[Saved entries]
○ ○ ○

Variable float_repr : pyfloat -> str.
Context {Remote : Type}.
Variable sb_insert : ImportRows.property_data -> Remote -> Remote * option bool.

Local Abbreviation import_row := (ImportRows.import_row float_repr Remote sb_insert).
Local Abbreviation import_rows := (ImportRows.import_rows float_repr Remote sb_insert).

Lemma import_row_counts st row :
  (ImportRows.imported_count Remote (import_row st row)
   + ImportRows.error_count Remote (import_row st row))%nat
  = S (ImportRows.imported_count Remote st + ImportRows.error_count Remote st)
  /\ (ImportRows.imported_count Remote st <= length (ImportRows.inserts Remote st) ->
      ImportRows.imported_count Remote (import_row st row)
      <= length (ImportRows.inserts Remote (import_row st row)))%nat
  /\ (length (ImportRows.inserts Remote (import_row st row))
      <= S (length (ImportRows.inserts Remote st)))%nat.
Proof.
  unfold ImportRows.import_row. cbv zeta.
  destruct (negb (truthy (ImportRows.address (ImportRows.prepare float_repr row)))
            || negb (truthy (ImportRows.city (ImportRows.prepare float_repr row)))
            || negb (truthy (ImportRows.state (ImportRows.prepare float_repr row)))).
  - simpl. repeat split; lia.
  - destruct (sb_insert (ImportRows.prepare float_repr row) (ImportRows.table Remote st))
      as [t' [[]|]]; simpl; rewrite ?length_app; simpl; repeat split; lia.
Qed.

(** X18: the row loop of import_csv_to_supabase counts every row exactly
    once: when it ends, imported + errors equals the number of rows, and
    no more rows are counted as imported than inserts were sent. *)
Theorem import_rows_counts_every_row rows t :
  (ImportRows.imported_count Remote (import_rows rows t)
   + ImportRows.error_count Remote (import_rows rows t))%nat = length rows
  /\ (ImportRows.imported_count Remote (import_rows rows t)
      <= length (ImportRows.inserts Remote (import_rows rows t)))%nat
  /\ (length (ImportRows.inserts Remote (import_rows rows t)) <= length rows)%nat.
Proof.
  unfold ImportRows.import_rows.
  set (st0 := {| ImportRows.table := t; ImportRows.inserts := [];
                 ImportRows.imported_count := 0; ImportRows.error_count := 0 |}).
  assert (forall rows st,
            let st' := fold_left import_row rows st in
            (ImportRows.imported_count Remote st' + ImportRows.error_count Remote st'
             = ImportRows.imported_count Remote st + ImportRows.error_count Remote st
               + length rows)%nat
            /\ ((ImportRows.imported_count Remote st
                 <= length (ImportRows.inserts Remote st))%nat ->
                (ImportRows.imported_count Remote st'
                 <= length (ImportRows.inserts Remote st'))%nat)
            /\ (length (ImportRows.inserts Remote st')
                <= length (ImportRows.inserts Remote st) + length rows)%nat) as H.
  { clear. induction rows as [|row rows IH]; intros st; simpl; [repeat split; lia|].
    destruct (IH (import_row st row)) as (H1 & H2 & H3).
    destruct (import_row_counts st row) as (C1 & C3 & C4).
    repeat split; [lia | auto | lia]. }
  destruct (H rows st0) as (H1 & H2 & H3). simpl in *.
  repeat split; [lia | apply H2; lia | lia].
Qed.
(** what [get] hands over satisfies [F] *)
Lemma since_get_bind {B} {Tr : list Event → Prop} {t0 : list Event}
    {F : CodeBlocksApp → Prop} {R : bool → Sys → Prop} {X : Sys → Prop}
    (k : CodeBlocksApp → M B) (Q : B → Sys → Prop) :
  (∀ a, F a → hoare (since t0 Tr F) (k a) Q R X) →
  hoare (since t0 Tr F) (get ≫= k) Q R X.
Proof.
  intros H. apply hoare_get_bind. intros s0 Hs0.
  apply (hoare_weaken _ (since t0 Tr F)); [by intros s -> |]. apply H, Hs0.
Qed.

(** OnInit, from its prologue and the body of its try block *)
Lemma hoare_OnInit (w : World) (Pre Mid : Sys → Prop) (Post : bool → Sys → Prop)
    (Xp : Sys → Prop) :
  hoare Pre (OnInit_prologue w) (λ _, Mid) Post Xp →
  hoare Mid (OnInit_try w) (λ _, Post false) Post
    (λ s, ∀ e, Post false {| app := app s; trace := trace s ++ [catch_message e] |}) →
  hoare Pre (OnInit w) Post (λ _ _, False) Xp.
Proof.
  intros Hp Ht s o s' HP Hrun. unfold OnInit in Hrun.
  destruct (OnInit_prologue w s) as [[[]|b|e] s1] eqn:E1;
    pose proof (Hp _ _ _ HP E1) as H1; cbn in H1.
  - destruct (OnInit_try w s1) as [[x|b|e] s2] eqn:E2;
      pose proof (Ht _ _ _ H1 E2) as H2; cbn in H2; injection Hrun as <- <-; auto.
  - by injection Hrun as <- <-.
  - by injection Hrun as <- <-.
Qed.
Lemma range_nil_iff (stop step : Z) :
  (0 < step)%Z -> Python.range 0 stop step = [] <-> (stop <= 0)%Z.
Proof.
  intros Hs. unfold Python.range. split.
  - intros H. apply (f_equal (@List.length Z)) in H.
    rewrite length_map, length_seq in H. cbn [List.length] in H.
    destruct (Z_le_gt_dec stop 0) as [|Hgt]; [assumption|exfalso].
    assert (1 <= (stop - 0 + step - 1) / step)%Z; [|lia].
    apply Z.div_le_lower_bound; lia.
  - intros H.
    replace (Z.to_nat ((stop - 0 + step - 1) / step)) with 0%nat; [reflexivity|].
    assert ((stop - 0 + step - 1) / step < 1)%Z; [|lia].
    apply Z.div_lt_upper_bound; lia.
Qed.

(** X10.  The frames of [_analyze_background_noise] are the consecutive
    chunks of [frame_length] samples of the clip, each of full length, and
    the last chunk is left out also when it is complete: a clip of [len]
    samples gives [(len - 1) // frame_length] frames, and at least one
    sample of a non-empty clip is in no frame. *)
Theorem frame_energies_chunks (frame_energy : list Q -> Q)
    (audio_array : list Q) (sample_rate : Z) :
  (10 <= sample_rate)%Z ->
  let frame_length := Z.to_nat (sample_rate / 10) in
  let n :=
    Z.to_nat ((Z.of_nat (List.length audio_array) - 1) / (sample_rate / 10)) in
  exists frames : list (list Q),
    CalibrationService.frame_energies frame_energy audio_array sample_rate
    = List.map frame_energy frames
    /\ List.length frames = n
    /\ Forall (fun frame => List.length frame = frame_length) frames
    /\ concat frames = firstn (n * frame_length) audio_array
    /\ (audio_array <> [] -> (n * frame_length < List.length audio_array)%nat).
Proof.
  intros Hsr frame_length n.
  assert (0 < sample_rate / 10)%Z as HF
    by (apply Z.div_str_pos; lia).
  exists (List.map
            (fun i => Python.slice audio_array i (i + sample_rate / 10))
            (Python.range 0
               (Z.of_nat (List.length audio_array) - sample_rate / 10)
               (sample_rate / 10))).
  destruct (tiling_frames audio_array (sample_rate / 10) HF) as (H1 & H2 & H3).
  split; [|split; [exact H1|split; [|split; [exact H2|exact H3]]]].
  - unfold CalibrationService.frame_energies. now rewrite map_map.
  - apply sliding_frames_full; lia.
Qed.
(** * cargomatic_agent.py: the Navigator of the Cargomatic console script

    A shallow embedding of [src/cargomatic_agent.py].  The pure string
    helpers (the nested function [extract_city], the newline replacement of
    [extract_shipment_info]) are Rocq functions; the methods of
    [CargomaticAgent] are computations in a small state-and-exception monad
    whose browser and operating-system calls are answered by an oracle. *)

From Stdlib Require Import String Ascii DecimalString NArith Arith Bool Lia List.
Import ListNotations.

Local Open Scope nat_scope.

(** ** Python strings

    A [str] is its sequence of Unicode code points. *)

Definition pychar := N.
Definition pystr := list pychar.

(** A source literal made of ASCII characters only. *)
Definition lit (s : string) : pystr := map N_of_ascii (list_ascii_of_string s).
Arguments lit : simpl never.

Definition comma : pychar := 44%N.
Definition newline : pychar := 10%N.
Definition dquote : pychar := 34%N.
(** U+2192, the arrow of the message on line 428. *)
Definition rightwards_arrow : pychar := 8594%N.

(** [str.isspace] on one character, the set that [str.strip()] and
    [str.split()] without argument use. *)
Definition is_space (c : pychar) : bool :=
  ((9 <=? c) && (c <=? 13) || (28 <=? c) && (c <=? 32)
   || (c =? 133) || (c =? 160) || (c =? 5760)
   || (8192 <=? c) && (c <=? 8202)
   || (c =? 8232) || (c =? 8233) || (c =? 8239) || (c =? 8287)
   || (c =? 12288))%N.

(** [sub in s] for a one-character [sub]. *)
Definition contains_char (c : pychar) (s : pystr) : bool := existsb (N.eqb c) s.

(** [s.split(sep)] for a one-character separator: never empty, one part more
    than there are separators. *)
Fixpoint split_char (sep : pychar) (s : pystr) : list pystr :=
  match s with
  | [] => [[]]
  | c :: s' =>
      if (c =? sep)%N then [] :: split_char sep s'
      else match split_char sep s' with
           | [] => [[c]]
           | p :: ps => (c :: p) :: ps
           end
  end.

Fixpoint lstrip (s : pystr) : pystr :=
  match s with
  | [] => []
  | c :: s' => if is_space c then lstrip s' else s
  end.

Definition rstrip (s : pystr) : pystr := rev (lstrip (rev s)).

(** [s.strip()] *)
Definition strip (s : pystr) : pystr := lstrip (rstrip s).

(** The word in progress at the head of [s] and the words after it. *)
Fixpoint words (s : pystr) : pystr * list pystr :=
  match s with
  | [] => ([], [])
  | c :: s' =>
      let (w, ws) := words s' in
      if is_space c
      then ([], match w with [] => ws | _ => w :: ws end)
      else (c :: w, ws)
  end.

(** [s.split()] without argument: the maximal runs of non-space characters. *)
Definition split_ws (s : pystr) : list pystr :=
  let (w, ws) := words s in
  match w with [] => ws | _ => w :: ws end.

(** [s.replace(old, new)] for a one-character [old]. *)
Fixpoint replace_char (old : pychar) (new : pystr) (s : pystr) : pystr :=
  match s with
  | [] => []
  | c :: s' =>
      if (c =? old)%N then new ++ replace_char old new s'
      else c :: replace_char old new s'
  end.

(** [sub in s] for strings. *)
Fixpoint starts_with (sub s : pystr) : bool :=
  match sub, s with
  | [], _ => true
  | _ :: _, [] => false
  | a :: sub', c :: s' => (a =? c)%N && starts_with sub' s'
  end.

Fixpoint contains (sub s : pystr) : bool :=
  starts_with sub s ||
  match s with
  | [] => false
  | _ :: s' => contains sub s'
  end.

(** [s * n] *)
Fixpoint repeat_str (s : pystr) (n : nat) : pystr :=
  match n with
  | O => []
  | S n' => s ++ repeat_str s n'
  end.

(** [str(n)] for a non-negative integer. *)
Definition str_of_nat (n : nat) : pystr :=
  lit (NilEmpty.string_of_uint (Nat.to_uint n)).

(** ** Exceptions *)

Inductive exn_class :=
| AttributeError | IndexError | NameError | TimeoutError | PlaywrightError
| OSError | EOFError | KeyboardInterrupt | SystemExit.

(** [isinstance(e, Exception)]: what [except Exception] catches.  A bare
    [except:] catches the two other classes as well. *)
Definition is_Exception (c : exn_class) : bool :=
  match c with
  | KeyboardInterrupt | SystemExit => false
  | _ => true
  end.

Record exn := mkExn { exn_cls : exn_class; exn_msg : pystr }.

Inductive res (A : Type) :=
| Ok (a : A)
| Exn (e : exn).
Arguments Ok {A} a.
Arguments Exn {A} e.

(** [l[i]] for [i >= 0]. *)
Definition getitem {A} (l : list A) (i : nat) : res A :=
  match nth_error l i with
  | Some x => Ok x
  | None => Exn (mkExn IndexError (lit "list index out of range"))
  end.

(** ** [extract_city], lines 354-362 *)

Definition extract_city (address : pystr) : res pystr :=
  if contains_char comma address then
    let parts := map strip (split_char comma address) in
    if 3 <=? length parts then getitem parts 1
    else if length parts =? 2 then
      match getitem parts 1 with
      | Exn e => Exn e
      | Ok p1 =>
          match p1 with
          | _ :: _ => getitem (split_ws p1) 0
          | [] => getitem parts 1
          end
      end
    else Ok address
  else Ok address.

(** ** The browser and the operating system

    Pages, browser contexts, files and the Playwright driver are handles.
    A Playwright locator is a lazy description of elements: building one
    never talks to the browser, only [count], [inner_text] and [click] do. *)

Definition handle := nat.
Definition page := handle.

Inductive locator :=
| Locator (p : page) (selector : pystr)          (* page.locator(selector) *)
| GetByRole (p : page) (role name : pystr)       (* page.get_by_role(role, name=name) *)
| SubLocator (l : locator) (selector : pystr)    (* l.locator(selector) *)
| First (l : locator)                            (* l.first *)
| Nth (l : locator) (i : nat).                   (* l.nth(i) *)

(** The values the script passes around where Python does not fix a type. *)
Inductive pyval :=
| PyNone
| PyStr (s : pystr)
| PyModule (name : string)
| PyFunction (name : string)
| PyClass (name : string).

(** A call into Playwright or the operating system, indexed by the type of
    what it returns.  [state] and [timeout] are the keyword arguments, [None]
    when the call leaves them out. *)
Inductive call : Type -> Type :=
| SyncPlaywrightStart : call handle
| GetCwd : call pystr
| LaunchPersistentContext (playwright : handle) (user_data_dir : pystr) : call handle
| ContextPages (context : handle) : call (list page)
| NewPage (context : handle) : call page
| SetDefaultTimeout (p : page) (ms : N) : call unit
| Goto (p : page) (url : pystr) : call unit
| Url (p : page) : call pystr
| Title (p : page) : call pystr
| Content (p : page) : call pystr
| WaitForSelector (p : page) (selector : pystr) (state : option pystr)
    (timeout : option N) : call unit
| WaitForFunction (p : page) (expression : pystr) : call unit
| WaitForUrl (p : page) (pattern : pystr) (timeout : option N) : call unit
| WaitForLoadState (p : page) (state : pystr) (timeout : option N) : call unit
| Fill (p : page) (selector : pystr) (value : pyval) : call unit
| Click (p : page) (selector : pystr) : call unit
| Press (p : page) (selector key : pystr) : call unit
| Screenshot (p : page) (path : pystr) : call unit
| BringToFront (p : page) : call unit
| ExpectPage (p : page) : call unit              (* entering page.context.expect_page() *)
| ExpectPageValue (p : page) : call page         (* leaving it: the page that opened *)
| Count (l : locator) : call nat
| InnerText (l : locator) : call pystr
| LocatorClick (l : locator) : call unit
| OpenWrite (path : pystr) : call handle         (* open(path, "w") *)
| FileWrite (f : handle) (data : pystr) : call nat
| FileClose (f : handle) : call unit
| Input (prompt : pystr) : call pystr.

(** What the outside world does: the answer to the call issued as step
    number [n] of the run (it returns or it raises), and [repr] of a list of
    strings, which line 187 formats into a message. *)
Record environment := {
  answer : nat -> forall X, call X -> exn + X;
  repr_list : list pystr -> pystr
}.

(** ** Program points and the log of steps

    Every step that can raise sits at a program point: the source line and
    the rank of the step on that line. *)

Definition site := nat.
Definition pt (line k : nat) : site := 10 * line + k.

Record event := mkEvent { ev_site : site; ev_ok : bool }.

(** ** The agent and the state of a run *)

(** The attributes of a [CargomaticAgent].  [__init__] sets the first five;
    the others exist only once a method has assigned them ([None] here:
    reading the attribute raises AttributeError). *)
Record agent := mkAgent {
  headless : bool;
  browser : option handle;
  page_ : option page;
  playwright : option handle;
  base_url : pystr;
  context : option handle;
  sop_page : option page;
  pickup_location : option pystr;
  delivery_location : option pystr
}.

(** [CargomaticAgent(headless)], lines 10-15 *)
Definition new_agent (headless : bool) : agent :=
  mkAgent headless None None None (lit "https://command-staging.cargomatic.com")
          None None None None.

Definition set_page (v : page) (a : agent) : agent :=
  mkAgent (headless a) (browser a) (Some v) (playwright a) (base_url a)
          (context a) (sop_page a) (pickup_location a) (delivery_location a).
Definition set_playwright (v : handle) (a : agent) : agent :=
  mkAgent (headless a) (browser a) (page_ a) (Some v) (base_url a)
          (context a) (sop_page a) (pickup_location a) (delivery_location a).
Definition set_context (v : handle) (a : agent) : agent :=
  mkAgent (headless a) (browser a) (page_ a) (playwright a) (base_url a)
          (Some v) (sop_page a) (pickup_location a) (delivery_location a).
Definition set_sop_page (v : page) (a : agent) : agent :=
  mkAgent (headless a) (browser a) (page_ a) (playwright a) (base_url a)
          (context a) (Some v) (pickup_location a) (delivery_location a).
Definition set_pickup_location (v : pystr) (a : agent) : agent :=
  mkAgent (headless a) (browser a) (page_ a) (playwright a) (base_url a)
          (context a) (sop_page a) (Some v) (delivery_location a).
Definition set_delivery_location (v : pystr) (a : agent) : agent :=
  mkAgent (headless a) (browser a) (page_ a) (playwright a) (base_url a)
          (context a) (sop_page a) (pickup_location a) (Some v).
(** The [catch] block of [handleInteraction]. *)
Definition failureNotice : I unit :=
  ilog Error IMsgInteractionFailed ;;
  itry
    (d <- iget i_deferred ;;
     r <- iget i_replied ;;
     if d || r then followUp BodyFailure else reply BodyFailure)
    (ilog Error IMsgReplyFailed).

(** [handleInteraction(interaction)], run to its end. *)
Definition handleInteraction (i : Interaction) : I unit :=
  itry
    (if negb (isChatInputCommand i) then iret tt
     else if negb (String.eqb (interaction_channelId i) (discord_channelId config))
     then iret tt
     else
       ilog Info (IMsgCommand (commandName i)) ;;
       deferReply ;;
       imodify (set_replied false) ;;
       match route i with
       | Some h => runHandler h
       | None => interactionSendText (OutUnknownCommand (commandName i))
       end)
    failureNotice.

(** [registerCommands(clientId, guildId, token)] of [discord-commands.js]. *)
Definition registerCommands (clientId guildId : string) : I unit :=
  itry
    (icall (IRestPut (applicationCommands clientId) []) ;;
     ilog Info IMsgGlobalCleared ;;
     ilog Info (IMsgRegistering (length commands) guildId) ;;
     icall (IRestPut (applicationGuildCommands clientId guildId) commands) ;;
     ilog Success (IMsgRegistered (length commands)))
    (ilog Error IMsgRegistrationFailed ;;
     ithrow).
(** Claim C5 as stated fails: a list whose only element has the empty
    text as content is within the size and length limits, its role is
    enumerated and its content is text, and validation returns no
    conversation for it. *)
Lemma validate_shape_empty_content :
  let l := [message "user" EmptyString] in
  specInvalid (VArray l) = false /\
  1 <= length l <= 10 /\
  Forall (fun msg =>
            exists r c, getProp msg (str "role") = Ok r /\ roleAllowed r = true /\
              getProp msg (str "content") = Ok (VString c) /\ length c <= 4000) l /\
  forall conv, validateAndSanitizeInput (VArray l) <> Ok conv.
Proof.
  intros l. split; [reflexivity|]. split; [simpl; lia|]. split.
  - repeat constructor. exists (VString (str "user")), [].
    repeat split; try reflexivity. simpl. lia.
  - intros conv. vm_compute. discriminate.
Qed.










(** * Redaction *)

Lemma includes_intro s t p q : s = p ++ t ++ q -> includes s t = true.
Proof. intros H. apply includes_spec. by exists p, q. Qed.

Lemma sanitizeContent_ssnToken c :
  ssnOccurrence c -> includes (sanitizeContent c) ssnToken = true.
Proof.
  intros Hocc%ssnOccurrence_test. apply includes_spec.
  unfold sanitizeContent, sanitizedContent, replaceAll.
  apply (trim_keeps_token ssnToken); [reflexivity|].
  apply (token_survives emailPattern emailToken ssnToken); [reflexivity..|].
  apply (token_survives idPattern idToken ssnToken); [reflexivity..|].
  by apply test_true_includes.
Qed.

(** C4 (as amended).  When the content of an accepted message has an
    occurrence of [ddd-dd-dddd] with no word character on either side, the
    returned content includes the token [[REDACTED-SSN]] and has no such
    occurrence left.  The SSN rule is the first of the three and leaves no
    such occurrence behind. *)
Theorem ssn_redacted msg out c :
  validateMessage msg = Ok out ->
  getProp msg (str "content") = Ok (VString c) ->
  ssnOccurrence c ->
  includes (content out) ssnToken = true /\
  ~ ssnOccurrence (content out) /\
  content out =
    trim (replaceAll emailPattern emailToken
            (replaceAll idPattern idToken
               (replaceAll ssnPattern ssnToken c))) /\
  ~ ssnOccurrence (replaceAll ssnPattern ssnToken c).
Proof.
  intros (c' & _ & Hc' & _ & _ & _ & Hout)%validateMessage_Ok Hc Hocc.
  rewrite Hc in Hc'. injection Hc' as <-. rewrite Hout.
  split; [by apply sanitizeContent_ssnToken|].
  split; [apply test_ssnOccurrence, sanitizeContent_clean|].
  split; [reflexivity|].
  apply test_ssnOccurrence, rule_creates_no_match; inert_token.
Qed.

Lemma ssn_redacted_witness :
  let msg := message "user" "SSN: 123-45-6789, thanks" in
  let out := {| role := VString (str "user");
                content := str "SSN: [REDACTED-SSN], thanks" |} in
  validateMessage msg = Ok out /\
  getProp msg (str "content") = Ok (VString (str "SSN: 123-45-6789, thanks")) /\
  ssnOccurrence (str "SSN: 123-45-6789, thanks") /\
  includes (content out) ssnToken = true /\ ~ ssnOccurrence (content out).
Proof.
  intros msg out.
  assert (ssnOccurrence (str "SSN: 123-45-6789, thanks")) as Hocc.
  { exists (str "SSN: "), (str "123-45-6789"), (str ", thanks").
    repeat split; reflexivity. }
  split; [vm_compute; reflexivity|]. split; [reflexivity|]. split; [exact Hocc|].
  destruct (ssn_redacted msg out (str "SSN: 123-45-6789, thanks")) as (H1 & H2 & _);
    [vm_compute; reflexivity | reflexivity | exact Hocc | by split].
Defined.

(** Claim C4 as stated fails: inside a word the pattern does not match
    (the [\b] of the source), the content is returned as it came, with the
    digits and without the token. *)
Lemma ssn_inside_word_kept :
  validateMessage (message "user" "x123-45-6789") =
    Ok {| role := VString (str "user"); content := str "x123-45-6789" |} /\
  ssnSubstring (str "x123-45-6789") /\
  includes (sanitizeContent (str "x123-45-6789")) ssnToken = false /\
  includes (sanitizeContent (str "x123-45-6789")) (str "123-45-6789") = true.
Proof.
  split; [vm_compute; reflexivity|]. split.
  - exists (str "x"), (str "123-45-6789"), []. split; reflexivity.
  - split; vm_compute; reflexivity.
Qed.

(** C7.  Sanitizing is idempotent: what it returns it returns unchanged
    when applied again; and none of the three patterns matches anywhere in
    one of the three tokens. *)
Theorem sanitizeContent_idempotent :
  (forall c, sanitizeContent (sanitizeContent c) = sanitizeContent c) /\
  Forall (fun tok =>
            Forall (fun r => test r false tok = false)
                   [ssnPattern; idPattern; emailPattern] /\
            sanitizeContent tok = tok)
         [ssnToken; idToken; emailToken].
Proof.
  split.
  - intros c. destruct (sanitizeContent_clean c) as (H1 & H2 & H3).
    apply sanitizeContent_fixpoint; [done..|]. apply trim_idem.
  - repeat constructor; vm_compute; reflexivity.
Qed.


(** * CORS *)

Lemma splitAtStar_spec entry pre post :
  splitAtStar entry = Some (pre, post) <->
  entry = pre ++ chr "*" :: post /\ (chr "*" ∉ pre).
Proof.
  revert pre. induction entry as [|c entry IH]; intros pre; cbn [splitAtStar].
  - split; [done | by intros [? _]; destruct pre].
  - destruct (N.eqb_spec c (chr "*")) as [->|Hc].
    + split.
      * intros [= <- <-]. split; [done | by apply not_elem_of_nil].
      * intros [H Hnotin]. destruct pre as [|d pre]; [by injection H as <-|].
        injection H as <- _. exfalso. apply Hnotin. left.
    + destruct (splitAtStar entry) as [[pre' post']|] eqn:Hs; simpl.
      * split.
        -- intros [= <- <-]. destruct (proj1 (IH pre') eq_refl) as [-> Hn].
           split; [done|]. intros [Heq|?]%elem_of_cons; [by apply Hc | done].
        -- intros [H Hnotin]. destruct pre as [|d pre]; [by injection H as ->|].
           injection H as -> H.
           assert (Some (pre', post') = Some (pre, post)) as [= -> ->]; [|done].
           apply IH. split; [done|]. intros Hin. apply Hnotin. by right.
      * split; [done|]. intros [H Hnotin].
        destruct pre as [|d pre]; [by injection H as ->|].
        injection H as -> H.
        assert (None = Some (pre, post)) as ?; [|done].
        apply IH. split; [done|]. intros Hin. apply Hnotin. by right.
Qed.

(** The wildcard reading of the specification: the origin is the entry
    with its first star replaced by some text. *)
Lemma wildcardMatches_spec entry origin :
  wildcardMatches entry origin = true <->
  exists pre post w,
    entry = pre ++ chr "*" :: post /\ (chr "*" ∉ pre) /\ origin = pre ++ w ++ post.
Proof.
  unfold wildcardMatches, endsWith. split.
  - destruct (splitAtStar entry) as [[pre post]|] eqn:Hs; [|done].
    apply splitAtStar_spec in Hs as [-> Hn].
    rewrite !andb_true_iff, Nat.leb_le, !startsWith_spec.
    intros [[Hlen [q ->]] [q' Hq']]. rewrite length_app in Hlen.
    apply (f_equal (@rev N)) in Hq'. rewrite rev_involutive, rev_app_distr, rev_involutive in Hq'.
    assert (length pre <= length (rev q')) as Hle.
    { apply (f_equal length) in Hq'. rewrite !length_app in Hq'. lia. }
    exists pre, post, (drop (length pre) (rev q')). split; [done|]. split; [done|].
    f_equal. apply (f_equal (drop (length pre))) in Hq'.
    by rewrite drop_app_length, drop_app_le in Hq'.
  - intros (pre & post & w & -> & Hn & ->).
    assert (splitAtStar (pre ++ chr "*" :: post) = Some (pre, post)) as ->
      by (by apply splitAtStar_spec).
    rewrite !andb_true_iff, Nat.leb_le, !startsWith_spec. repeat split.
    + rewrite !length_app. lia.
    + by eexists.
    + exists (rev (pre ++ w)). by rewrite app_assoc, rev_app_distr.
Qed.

○ ○ ○

• **ASSIGNED TASK**
Look above for the line with "(path : pystr) : call unit" and the line with "(** What the", and reproduce exactly those two lines plus every line between, nothing more.

• **ANSWER BOX**
| Screenshot (p : page) (path : pystr) : call unit
| BringToFront (p : page) : call unit
| ExpectPage (p : page) : call unit              (* entering page.context.expect_page() *)
| ExpectPageValue (p : page) : call page         (* leaving it: the page that opened *)
| Count (l : locator) : call nat
| InnerText (l : locator) : call pystr
| LocatorClick (l : locator) : call unit
| OpenWrite (path : pystr) : call handle         (* open(path, "w") *)
| FileWrite (f : handle) (data : pystr) : call nat
| FileClose (f : handle) : call unit
| Input (prompt : pystr) : call pystr.

(** What the outside world does: the answer to the call issued as step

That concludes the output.